:: Data records ::

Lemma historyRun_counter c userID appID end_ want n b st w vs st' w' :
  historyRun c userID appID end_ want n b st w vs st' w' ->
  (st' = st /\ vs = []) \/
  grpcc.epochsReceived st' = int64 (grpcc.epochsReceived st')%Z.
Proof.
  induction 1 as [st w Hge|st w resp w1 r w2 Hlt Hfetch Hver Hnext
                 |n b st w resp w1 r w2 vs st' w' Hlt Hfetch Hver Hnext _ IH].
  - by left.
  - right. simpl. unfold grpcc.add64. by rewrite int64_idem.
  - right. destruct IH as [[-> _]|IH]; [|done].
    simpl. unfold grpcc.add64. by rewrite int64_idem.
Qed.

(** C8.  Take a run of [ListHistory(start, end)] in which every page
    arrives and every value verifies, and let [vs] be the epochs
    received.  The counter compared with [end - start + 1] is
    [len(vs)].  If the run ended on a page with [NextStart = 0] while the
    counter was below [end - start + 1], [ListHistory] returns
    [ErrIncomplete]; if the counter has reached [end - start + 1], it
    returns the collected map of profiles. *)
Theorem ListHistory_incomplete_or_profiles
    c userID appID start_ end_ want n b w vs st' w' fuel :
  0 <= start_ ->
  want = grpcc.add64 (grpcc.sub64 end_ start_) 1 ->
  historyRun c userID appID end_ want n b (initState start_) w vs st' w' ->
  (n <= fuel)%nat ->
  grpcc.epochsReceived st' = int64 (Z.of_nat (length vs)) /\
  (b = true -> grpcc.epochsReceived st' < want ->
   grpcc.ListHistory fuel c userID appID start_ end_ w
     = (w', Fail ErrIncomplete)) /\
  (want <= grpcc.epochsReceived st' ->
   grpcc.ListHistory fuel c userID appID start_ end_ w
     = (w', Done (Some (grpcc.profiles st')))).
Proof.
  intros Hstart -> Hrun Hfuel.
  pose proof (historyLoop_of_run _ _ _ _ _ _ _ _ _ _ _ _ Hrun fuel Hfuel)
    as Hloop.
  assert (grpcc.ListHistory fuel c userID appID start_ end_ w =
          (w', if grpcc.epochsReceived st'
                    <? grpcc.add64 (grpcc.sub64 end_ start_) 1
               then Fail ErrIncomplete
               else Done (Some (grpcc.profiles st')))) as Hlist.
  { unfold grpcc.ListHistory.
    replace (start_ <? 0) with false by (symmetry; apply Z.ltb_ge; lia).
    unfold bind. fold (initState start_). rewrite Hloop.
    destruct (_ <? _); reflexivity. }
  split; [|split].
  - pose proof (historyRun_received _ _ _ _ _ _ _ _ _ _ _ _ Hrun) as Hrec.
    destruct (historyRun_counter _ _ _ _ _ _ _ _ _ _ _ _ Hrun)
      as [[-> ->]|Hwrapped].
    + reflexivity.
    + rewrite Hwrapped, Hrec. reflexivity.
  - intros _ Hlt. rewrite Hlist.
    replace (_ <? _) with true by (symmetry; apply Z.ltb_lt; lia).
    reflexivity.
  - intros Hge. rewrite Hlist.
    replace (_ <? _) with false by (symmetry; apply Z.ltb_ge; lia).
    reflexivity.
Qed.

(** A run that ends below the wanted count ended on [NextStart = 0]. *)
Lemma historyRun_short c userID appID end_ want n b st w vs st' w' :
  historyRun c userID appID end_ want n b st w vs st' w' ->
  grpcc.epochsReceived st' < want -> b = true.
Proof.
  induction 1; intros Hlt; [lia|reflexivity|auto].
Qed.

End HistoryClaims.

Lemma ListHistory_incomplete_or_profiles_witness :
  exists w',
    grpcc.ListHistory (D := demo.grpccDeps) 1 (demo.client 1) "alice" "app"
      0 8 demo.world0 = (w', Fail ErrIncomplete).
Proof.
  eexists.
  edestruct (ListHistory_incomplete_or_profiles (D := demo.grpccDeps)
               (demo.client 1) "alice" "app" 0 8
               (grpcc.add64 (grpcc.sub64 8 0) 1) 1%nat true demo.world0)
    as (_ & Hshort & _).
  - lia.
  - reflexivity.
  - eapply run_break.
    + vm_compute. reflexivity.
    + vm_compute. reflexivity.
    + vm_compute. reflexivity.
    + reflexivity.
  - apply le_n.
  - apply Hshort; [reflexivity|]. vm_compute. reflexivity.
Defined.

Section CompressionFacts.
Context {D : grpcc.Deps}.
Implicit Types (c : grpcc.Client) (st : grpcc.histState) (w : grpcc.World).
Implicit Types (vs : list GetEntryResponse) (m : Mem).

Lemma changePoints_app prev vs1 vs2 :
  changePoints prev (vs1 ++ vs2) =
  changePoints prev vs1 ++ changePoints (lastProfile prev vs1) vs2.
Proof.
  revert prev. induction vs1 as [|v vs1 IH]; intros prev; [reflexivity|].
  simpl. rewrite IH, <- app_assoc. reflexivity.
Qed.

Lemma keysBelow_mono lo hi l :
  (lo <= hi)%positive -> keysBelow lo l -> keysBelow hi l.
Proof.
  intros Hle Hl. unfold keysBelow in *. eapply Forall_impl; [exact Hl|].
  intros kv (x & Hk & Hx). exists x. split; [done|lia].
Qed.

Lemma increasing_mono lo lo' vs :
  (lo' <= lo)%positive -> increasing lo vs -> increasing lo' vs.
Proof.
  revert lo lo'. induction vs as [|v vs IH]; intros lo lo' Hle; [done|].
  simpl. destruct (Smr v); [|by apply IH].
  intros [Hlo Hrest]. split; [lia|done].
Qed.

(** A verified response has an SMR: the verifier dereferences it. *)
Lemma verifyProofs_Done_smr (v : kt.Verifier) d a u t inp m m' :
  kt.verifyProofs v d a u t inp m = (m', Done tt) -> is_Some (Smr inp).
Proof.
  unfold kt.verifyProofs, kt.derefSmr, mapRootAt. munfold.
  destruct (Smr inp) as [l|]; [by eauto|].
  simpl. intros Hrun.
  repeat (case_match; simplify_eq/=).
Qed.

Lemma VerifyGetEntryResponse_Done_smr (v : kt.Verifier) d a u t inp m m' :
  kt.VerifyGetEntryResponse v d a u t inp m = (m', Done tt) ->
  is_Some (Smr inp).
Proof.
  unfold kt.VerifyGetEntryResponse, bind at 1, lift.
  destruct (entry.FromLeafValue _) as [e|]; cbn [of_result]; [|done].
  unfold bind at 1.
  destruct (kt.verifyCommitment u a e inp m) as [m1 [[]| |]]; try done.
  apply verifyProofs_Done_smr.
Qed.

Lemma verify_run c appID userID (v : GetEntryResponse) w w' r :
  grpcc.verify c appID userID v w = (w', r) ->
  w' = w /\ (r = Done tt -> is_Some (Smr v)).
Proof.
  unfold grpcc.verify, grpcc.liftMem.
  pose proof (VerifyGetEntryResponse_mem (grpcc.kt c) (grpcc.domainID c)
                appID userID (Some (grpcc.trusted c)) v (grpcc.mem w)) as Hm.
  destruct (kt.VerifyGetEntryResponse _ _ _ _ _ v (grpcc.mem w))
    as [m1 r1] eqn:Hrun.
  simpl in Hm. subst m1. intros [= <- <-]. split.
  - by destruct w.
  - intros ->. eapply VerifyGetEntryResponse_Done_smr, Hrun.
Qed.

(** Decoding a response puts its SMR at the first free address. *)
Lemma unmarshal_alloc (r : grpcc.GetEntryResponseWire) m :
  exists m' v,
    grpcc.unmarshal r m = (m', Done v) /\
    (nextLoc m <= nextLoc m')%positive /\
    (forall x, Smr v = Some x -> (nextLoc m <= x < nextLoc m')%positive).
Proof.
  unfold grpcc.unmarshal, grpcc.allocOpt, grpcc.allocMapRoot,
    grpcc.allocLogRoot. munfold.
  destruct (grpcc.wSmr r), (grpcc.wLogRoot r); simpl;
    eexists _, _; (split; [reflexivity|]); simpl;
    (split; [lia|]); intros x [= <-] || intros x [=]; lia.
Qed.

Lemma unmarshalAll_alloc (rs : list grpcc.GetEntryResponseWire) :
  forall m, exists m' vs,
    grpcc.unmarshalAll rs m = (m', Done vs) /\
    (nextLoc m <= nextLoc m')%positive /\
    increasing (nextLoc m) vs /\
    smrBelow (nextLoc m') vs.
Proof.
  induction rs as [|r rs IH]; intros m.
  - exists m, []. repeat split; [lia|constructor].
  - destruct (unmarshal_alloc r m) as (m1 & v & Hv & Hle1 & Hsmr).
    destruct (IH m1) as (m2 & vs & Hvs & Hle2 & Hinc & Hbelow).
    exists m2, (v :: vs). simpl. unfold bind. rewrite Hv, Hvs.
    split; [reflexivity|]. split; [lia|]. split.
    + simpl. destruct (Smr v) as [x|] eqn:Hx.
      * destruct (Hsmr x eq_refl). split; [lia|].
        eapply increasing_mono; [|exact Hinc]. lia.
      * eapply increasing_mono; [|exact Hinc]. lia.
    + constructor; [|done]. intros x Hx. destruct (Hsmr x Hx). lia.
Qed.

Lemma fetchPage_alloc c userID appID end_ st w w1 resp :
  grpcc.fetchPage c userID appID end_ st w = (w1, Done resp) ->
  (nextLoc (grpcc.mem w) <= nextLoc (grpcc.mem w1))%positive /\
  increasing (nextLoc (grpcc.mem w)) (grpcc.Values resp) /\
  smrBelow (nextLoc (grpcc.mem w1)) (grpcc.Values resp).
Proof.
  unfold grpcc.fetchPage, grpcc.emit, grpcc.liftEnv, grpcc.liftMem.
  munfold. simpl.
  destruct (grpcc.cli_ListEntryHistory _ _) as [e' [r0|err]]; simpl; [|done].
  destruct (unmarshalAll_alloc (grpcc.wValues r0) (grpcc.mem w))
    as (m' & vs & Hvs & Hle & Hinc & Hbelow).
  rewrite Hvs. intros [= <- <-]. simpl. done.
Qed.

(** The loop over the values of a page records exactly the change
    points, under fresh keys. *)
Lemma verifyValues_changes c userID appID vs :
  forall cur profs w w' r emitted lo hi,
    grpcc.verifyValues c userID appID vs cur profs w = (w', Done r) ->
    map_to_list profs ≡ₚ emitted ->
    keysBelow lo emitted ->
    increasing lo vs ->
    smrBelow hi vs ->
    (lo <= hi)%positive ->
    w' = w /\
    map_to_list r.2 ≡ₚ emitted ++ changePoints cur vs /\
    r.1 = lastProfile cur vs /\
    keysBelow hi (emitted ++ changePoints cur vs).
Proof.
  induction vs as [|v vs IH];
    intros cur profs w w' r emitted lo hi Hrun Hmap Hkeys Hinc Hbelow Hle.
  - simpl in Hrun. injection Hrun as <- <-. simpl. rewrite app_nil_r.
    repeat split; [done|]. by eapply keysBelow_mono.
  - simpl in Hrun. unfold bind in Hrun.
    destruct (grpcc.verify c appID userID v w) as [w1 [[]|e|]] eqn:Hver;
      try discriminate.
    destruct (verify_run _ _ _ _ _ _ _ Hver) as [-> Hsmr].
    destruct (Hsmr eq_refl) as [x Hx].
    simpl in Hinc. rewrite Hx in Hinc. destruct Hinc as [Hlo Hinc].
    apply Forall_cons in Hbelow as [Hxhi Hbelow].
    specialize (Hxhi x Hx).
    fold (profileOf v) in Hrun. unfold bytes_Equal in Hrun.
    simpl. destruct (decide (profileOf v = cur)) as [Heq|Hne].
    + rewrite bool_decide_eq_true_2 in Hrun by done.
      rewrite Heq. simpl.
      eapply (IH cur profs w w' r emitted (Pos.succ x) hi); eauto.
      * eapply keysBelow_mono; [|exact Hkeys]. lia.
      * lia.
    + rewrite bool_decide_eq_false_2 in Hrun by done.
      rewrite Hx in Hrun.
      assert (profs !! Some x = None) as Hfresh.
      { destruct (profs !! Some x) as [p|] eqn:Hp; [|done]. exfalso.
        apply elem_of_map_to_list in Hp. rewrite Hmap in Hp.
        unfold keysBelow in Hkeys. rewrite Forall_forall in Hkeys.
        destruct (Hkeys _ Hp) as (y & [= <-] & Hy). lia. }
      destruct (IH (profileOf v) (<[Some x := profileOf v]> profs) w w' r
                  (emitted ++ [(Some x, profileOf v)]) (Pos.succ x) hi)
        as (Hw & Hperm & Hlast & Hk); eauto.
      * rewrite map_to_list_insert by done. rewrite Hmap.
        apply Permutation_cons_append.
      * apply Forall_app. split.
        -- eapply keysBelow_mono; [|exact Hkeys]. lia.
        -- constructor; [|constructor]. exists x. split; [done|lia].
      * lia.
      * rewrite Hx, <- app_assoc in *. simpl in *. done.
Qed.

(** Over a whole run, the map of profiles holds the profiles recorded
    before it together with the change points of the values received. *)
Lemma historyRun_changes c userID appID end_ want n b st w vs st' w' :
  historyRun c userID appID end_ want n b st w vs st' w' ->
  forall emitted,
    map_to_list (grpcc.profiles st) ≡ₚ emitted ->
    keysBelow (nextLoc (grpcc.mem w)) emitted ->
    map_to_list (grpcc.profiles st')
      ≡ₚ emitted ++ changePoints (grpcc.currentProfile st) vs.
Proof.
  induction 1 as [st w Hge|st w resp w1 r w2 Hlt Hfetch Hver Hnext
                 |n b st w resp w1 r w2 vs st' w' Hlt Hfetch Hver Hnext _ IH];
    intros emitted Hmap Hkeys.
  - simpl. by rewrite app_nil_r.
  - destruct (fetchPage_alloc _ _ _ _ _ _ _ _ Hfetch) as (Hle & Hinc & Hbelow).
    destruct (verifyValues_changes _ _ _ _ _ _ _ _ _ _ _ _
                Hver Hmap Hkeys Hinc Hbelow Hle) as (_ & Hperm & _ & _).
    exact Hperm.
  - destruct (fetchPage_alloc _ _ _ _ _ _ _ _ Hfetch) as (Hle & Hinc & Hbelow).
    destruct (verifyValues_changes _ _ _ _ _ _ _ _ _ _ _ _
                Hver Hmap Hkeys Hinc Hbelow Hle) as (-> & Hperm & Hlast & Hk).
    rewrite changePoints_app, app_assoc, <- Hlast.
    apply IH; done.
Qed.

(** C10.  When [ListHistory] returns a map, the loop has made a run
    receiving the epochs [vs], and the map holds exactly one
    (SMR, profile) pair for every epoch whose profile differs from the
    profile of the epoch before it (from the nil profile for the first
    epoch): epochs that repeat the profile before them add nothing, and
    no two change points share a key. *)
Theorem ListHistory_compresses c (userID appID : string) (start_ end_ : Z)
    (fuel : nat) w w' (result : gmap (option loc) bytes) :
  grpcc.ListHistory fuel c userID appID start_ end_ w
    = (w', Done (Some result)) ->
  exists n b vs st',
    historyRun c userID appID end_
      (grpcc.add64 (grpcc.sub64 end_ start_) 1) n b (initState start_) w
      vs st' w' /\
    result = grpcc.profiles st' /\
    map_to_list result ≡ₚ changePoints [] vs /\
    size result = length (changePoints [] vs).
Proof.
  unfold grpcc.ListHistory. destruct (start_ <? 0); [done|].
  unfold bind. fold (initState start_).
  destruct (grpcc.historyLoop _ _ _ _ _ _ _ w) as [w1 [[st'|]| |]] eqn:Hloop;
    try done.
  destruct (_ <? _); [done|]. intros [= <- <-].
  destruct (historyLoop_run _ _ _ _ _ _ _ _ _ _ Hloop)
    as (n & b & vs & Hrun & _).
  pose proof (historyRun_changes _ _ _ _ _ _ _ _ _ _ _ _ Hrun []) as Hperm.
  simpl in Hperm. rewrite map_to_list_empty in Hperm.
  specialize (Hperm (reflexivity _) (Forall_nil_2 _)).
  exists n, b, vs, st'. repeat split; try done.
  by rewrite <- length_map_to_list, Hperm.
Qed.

:::

Could you reproduce exactly the lines of the entries above, from the one with "r.1 = lastProfile cur vs /\" through the one with "apply Forall_cons in", and nothing else?

Your response:
    r.1 = lastProfile cur vs /\
    keysBelow hi (emitted ++ changePoints cur vs).
Proof.
  induction vs as [|v vs IH];
    intros cur profs w w' r emitted lo hi Hrun Hmap Hkeys Hinc Hbelow Hle.
  - simpl in Hrun. injection Hrun as <- <-. simpl. rewrite app_nil_r.
    repeat split; [done|]. by eapply keysBelow_mono.
  - simpl in Hrun. unfold bind in Hrun.
    destruct (grpcc.verify c appID userID v w) as [w1 [[]|e|]] eqn:Hver;
      try discriminate.
    destruct (verify_run _ _ _ _ _ _ _ Hver) as [-> Hsmr].
    destruct (Hsmr eq_refl) as [x Hx].
    simpl in Hinc. rewrite Hx in Hinc. destruct Hinc as [Hlo Hinc].
    apply Forall_cons in Hbelow as [Hxhi Hbelow].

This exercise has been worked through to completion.